Papers: 9 Feb 2019 - 15 Feb 2019


Cell Mol Gastroenterol Hepatol



Enteric Glia: A New Player in Abdominal Pain.


Morales-Soto W, Gulbransen BD
Cell Mol Gastroenterol Hepatol. 2019; 7(2):433-445.
PMID: 30739868.


Chronic abdominal pain is the most common gastrointestinal issue and contributes to the pathophysiology of functional bowel disorders and inflammatory bowel disease. Current theories suggest that neuronal plasticity and broad alterations along the brain-gut axis contribute to the development of chronic abdominal pain, but the specific mechanisms involved in chronic abdominal pain remain incompletely understood. Accumulating evidence implicates glial cells in the development and maintenance of chronic pain.

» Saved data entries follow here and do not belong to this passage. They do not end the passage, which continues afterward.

Lemma REV32_halves x y : is_u16 x -> is_u16 y -> REV32 (x + 2 ^ 16 * y) = REV16 y + 2 ^ 16 * REV16 x.
Proof.
  intros Hx Hy. unfold REV32, u16 at 1 2, u32. destruct (halves 16 x y) as (-> & -> & _); [lia | done | done |].
  pose proof (REV16_range x Hx). pose proof (REV16_range y Hy). unfold is_u16 in *.
  rewrite (Z.mod_small y) by lia. rewrite Z.mod_small; [by apply lor_shl_add; lia |].
  rewrite Z.shiftl_mul_pow2 by lia. lia.
Qed.

Lemma REV32_range x : is_u32 x -> is_u32 (REV32 x).
Proof.
  intros Hx. unfold is_u32 in Hx. rewrite (Z.div_mod x (2 ^ 16)) by lia. rewrite Z.add_comm.
  assert (is_u16 (x mod 2 ^ 16)) by (apply Z.mod_pos_bound; lia).
  assert (is_u16 (x / 2 ^ 16)) by (split; [apply Z.div_pos; lia | apply Z.div_lt_upper_bound; lia]).
  rewrite REV32_halves by done. pose proof (REV16_range (x mod 2 ^ 16)). pose proof (REV16_range (x / 2 ^ 16)).
  unfold is_u16, is_u32 in *. lia.
Qed.

Lemma REV64_halves x y : is_u32 x -> is_u32 y -> REV64 (x + 2 ^ 32 * y) = REV32 y + 2 ^ 32 * REV32 x.
Proof.
  intros Hx Hy. unfold REV64, u32 at 1 2, u64. destruct (halves 32 x y) as (-> & -> & _); [lia | done | done |].
  pose proof (REV32_range x Hx). pose proof (REV32_range y Hy). unfold is_u32 in *.
  rewrite (Z.mod_small y) by lia. rewrite Z.mod_small; [by apply lor_shl_add; lia |].
  rewrite Z.shiftl_mul_pow2 by lia. lia.
Qed.
(* ===== verification/DbcLoad.v ===== *)
(** * Loading a signal database

    The well-formedness of a database, and that every file, whatever its bytes,
    is loaded into a well-formed database or is refused without a trace. *)

From stdpp Require Import strings.
From S2P Require Import Md5 Prelude Cstd Dbc.

Open Scope string_scope.
Open Scope list_scope.
Open Scope Z_scope.

(** ** Well-formed databases *)

(** The references of a signal to others: up to the first zero. *)
Fixpoint refs (mi : list Z) : list Z := match mi with m :: r => if m =? 0 then [] else m :: refs r | [] => [] end.

(** References to other signals are at most [k]: match indices during the load,
    numbers of signals afterwards. *)
Record sig_ok (k : Z) (s : dbc_sig_t) : Prop := {
  so_mi : len (sig_mi s) = 4 /\ Forall (fun m => 0 < m <= k) (refs (sig_mi s));
  so_mv : len (sig_mv s) = 4;
  so_port : 0 <= sig_port s < CAN_MAX_PORT;
  so_bits : dbc_sig_overflow (sig_order s) (sig_start s) (sig_size s) = false;
  so_name : len (sig_name s) < DBC_SIGNAME_LEN;
  so_unit : len (sig_unit s) < DBC_SIGUNIT_LEN;
  so_ecu : len (sig_ecu s) < DBC_ECUNAME_LEN;
  so_suffix : len (sig_suffix s) < DBC_SUFFIX_LEN
}.

(** Every signal is in the list of one message; names and identifiers are unique. *)
Record db_ok (k : Z) (db : dbc_data_t) : Prop := {
  do_msgs : len (msglst db) <= DBC_MAX_MESSAGE;
  do_sigs : len (siglst db) <= DBC_MAX_SIGNAL;
  do_sig : Forall (sig_ok k) (siglst db);
  do_ecu : Forall (fun m => len (msg_ecu m) < DBC_ECUNAME_LEN) (msglst db);
  do_links : concat (map msg_siglst (msglst db)) ≡ₚ seqZ 0 (len (siglst db));
  do_names : List.NoDup (map sig_name (siglst db));
  do_ids : List.NoDup (map msg_id (msglst db))
}.

(** The database in use: its references are signals. *)
Definition loaded_ok (db : dbc_data_t) : Prop := db_ok (len (siglst db)) db.

Lemma refs_range k mi : Forall (fun m => 0 <= m <= k) mi -> Forall (fun m => 0 < m <= k) (refs mi).
Proof. induction 1 as [|m r Hm Hr IH]; cbn; [constructor |]. destruct (Z.eqb_spec m 0); constructor; [lia | done]. Qed.

(** ** Searching *)

Lemma find_from_Some {A} (f : A -> bool) l : forall i j, find_from f i l = Some j ->
  i <= j < i + len l /\ exists x, l !! Z.to_nat (j - i) = Some x /\ f x = true.
Proof.
  induction l as [|x l IH]; intros i j; cbn [find_from]; [done |]. rewrite len_cons. pose proof (len_nonneg l).
  destruct (f x) eqn:E.
  - intros [= <-]. split; [lia |]. exists x. by rewrite Z.sub_diag.
  - intros (? & y & Hy & Hf)%IH. split; [lia |]. exists y. split; [| done].
    by replace (Z.to_nat (j - i)) with (S (Z.to_nat (j - (i + 1)))) by lia.
Qed.
(** ** Location *)

Definition gb_data_gpsconv (dddmm : double) : option Z :=
  deg ← d_to_int (d_div dddmm (d_of_Z 100));
  dm ← (if (- 2 ^ 31 <=? deg * 100) && (deg * 100 <? 2 ^ 31) then Some (deg * 100) else None);
  let m := d_sub dddmm (d_of_Z dm) in
  d_to_u32 (d_mul (d_add (d_add (d_of_Z deg) (d_div m (d_of_Z 60))) d_half_micro) (d_of_Z 1000000)).

Definition gb_data_save_gps : ST SAVER (list Z) :=
  status ←
    (if gps_fix env =? 2 then
       lon ← st_lift (gb_data_gpsconv (longitude (gps_snap env)));
       st_mod (fun st => {| st with longitudeBak := lon |});;
       lat ← st_lift (gb_data_gpsconv (latitude (gps_snap env)));
       st_mod (fun st => {| st with latitudeBak := lat |});;
       mret (Z.lor (if is_north (gps_snap env) then 0 else 0x02) (if is_east (gps_snap env) then 0 else 0x04))
     else mret 0x01 : ST SAVER Z);
  lon ← st_gets longitudeBak; lat ← st_gets latitudeBak;
  mret ([GB_DATA_LOCATION; status] ++ be32 lon ++ be32 lat).

(** ** The report *)

Definition save_electric (gbinf : gb_info_t) : ST SAVER (list Z) :=
  m ← st_lift (gb_data_save_motor gbinf);
  f ← st_lift (match fuelcell_para env with
               | Some p => if p =? 0 then Some [] else gb_data_save_fuelcell gbinf
               | None => Some []
               end);
  c ← gb_data_save_cell gbinf;
  t ← st_lift (gb_data_save_temp gbinf);
  x ← gb_data_save_extr gbinf;
  mret (m ++ f ++ c ++ t ++ x).

Definition gb_data_save_all (gbinf : gb_info_t) (uptime : Z) : ST SAVER (list Z) :=
  let t := can_time env uptime in
  let head := [u8 (year t - 2000); u8 (mon t); u8 (mday t); u8 (hour t); u8 (min t); u8 (sec t)] in
  let ty := vehi_type (vehi gbinf) in
  v ← st_lift (gb_data_save_vehi gbinf);
  e ← (if (ty =? GB_VEHITYPE_ELECT) || (ty =? GB_VEHITYPE_HYBIRD) then save_electric gbinf else mret [] : ST SAVER (list Z));
  g ← st_lift (if (ty =? GB_VEHITYPE_GASFUEL) || (ty =? GB_VEHITYPE_HYBIRD) then gb_data_save_engin gbinf else Some []);
  p ← gb_data_save_gps;
  w ← st_lift (gb_data_save_warn gbinf);
  mret (head ++ v ++ e ++ g ++ p ++ w).

End encoders.

(** ** The database of signals *)

Definition set_vehi (f : gb_vehi_t -> gb_vehi_t) (g : gb_info_t) : gb_info_t := {| g with vehi := f (vehi g) |}.
Definition set_fuelcell (f : gb_fuelcell_t -> gb_fuelcell_t) (g : gb_info_t) : gb_info_t := {| g with fuelcell := f (fuelcell g) |}.
Definition set_engin (f : gb_engin_t -> gb_engin_t) (g : gb_info_t) : gb_info_t := {| g with engin := f (engin g) |}.
Definition set_batt (f : gb_batt_t -> gb_batt_t) (g : gb_info_t) : gb_info_t := {| g with batt := f (batt g) |}.
Definition set_motor (i : Z) (f : gb_motor_t -> option gb_motor_t) (g : gb_info_t) : option gb_info_t :=
  m ← mem_get (motor g) i; m ← f m; l ← mem_set (motor g) i m; Some {| g with motor := l |}.

(** [BA_ "name" fmt] *)
Definition ba (name fmt : String.string) : list Z :=
  c_chars "BA_ " ++ [34] ++ c_chars name ++ [34] ++ c_chars fmt.

(** [n] values were converted. *)
Definition conv1 (l : list SCANNED) : option Z := match l with [SvNum a] => Some a | _ => None end.
Definition conv2 (l : list SCANNED) : option (Z * Z) := match l with [SvNum a; SvNum b] => Some (a, b) | _ => None end.
Definition conv3 (l : list SCANNED) : option (Z * Z * Z) := match l with [SvNum a; SvNum b; SvNum c] => Some (a, b, c) | _ => None end.

Definition gb_data_parse_define (g : gb_info_t) (str : list Z) : option gb_info_t :=
  match conv1 (sscanf (ba "IN_VEHITYPE" " %2x") str) with
  | Some vtype =>     (* the third alternative of the condition is a constant *)
      Some (set_vehi (fun v => {| v with vehi_type := u8 vtype |}) g)
  | None =>
  match conv2 (sscanf (ba "IN_ENGINESTATE_%2x" " %2x") str) with
  | Some (index, state) =>
      t ← mem_set (engin_state_tbl (engin g)) index (u8 state); Some (set_engin (fun e => {| e with engin_state_tbl := t |}) g)
  | None =>
  match conv2 (sscanf (ba "IN_VEHISTATE_%2x" " %2x") str) with
  | Some (index, state) =>
      t ← mem_set (vehi_state_tbl (vehi g)) index (u8 state); Some (set_vehi (fun v => {| v with vehi_state_tbl := t |}) g)
  | None =>
  match conv2 (sscanf (ba "IN_VEHIMODE_%2x" " %2x") str) with
  | Some (index, state) =>
      t ← mem_set (mode_tbl (vehi g)) index (u8 state); Some (set_vehi (fun v => {| v with mode_tbl := t |}) g)
  | None =>
  match conv2 (sscanf (ba "IN_CHGSTATE_%2x" " %2x") str) with
  | Some (index, state) =>
      t ← mem_set (charge_tbl (vehi g)) index (u8 state); Some (set_vehi (fun v => {| v with charge_tbl := t |}) g)
  | None =>
  match conv2 (sscanf (ba "IN_DCDCSTATE_%2x" " %2x") str) with
  | Some (index, state) =>
      t ← mem_set (dcdc_tbl (vehi g)) index (u8 state); Some (set_vehi (fun v => {| v with dcdc_tbl := t |}) g)
  | None =>
  match conv2 (sscanf (ba "IN_HVDCDCSTATE_%2x" " %2x") str) with
  | Some (index, state) =>
      t ← mem_set (hvdcdc (fuelcell g)) index (u8 state); Some (set_fuelcell (fun f => {| f with hvdcdc := t |}) g)
  | None =>
  match conv2 (sscanf (ba "IN_SHIFT_%2x" " %c") str) with
  | Some (index, shift) =>
      t ← mem_set (shift_tbl (vehi g)) index (u8 shift); Some (set_vehi (fun v => {| v with shift_tbl := t |}) g)
  | None =>
  match conv3 (sscanf (ba "IN_MOTSTATE%u_%2x" " %2x") str) with
  | Some (mot, index, state) =>
      if mot <? GB_MAX_MOTOR then
        set_motor mot (fun m => t ← mem_set (motor_state_tbl m) index (u8 state); Some {| m with motor_state_tbl := t |}) g
      else Some g
  | None => Some g
  end end end end end end end end end.

(** The branches of [gb_data_parse_surfix]; [None] is a write outside of an
    array. *)
Definition surfix_vehi (g : gb_info_t) (sigid idx : Z) : option gb_info_t :=
  if GB_MAX_VEHI_INFO <=? idx then Some g
  else l ← mem_set (vehi_info (vehi g)) idx sigid; Some (set_vehi (fun v => {| v with vehi_info := l |}) g).

Definition surfix_motor (g : gb_info_t) (sigid idx : Z) : option gb_info_t :=
  let hi := Z.shiftr idx 8 in let lo := Z.land idx 0xff in
  if GB_MAX_MOTOR <=? hi then Some g
  else if GB_MAX_MOTOR_INFO <=? lo then Some g
  else
    g ← set_motor hi (fun m => l ← mem_set (motor_info m) lo sigid; Some {| m with motor_info := l |}) g;
    Some (if motor_cnt g <? hi + 1 then {| g with motor_cnt := hi + 1 |} else g).

Definition surfix_fuel (g : gb_info_t) (sigid idx : Z) : option gb_info_t :=
  if GB_FCINF_TEMPTAB <=? idx then
    l ← mem_set (fuel_temp (fuelcell g)) (idx - GB_FCINF_TEMPTAB) sigid;
    Some (set_fuelcell (fun f => {| f with fuel_temp_cnt := fuel_temp_cnt f + 1; fuel_temp := l |}) g)
  else if GB_FCINF_MAX <=? Z.land idx 0xf then Some g
  else l ← mem_set (fuel_info (fuelcell g)) (Z.land idx 0xf) sigid; Some (set_fuelcell (fun f => {| f with fuel_info := l |}) g).
Definition set_list (l : Z) (xs : list Z) (q : QUEUES) : QUEUES :=
  if l =? gb_realtm_lst then {| q with q_realtm := xs |}
  else if l =? gb_delay_lst then {| q with q_delay := xs |}
  else if l =? gb_trans_lst then {| q with q_trans := xs |}
  else if l =? gb_free_lst then {| q with q_free := xs |}
  else {| q with q_tmp := Some xs |}.

(** The buffers in some list. *)
Definition bufs (q : QUEUES) : list Z := q_realtm q ++ q_delay q ++ q_trans q ++ q_free q ++ default [] (q_tmp q).

Definition is_buf (x : Z) : Prop := 16 <= x < 16 + GB_MAX_REPORT.
Definition is_err (x : Z) : Prop := 16 + GB_MAX_REPORT <= x < 16 + GB_MAX_REPORT + GB_MAX_ERROR.
Definition sentinel (l : Z) : Prop := 1 <= l <= 5.

Record rep (s : GB) (q : QUEUES) : Prop := {
  rep_lists : exists m, lists_ok (links s) m /\ forall l, m !! l = list_of q l;
  rep_head : gb_errlst_head s = hd 0 (q_err q);
  rep_links x : sentinel x \/ is_buf x \/ is_err x -> is_Some (links s !! x);
  rep_packs x : is_buf x \/ is_err x -> exists v, packs s !! x = Some v /\ len (pdata v) = 1024;
  rep_err : Forall is_err (q_err q);
  rep_bufs : Forall is_buf (bufs q)
}.

Definition with_links (s : GB) (h : LINKS) : GB := {| s with links := h |}.

Ltac ranges := unfold sentinel, is_buf, is_err, gb_realtm_lst, gb_delay_lst, gb_trans_lst, gb_free_lst, tmplst,
  gb_datamem, gb_errmem, GB_MAX_ERROR, GB_MAX_PACK_CELL, GB_MAX_REPORT in *.

Lemma sentinel_cases l : sentinel l -> l = gb_realtm_lst \/ l = gb_delay_lst \/ l = gb_trans_lst \/ l = gb_free_lst \/ l = tmplst.
Proof. ranges. lia. Qed.

Lemma set_list_lookup q l xs (m : LISTS) : sentinel l -> Forall is_err (q_err q) ->
  (forall k, m !! k = list_of q k) -> forall k, <[l := xs]> m !! k = list_of (set_list l xs q) k.
Proof.
  intros Hl He Hm k. destruct (decide (k = l)) as [-> | N].
  - rewrite lookup_insert_eq. apply sentinel_cases in Hl. by destruct Hl as [-> | [-> | [-> | [-> | ->]]]].
  - rewrite lookup_insert_ne, Hm by done. unfold list_of, set_list.
    apply sentinel_cases in Hl. destruct Hl as [-> | [-> | [-> | [-> | ->]]]]; cbn;
      repeat match goal with |- context [?a =? ?b] => destruct (Z.eqb_spec a b) end; done.
Qed.
(* ===== verification/GbSteps.v ===== *)
(** * Histories of the GB/T 32960 report queues

    Sequences of calls of the operations of [GbQueue], by the CAN thread that fills
    the queues and by the protocol thread that empties them: the recorder of the
    last thirty seconds, reports that were sent and never acknowledged, and the
    interleavings of the two threads at the granularity of their locks. *)

From stdpp Require Import gmap.
From S2P Require Import Prelude Clist Cstd GbData GbQueue.

(** ** Histories *)

(** One second of records after the other. *)
Fixpoint record_all (inf : gb_info_t) (evs : list (DATA_ENV * Z)) : GM unit :=
  match evs with
  | [] => mret tt
  | (env, uptime) :: evs => gb_data_save_error env inf uptime;; record_all inf evs
  end.

(** The reports they make. *)
Fixpoint encode_all (inf : gb_info_t) (evs : list (DATA_ENV * Z)) (sv : SAVER) : option (list (list Z) * SAVER) :=
  match evs with
  | [] => Some ([], sv)
  | (env, uptime) :: evs =>
      '(ls, sv) ← encode_n env inf uptime (Z.to_nat (GROUP_SIZE inf)) sv;
      '(ks, sv) ← encode_all inf evs sv; Some (ls ++ ks, sv)
  end.

(** What the protocol thread does with the queues. *)
Inductive SEND := SendNext | SendAcked.

Definition send_op (op : SEND) : GM unit :=
  match op with
  | SendNext => p ← gb_data_get_pack; match p with Some p => gb_data_put_send p | None => mret tt end
  | SendAcked => gb_data_ack_pack
  end.

Fixpoint send_ops (ops : list SEND) : GM unit :=
  match ops with [] => mret tt | op :: ops => send_op op;; send_ops ops end.

(** How many reports were acknowledged, of [m] to be sent and [f] under way. *)
Fixpoint acked (m f : nat) (ops : list SEND) : nat :=
  match ops, m, f with
  | [], _, _ => O
  | SendNext :: ops, O, f => acked O f ops
  | SendNext :: ops, S m, f => acked m (S f) ops
  | SendAcked :: ops, m, O => acked m O ops
  | SendAcked :: ops, m, S f => S (acked m f ops)
  end.

(** ** The recorder *)

Section record.
Context (sigcnt : Z) (inf : gb_info_t) (G : gb_info_ok sigcnt inf) (Hg : 0 < GROUP_SIZE inf).

Lemma nth_k_group : nth_k inf (GROUP_SIZE inf) = nth_k inf 0.
Proof using Hg. unfold nth_k. destruct (electric inf); [| done]. by rewrite Z.mod_same, Zmod_0_l by lia. Qed.

Lemma nth_k_0 : nth_k inf 0 = 0.
Proof using. unfold nth_k. by destruct (electric inf); rewrite ?Zmod_0_l. Qed.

Astrocytes and microglia in the central nervous system and satellite glia in dorsal root ganglia contribute to chronic pain states through reactive gliosis, the modification of glial networks, and the synthesis and release of neuromodulators. In addition, new data suggest that enteric glia, a unique type of peripheral glia found within the enteric nervous system, have the potential to modify visceral perception through interactions with neurons and immune cells. Understanding these emerging roles of enteric glia is important to fully understand the mechanisms that drive chronic pain and to identify novel therapeutic targets. In this review, we discuss enteric glial cell signaling mechanisms that have the potential to influence chronic abdominal pain.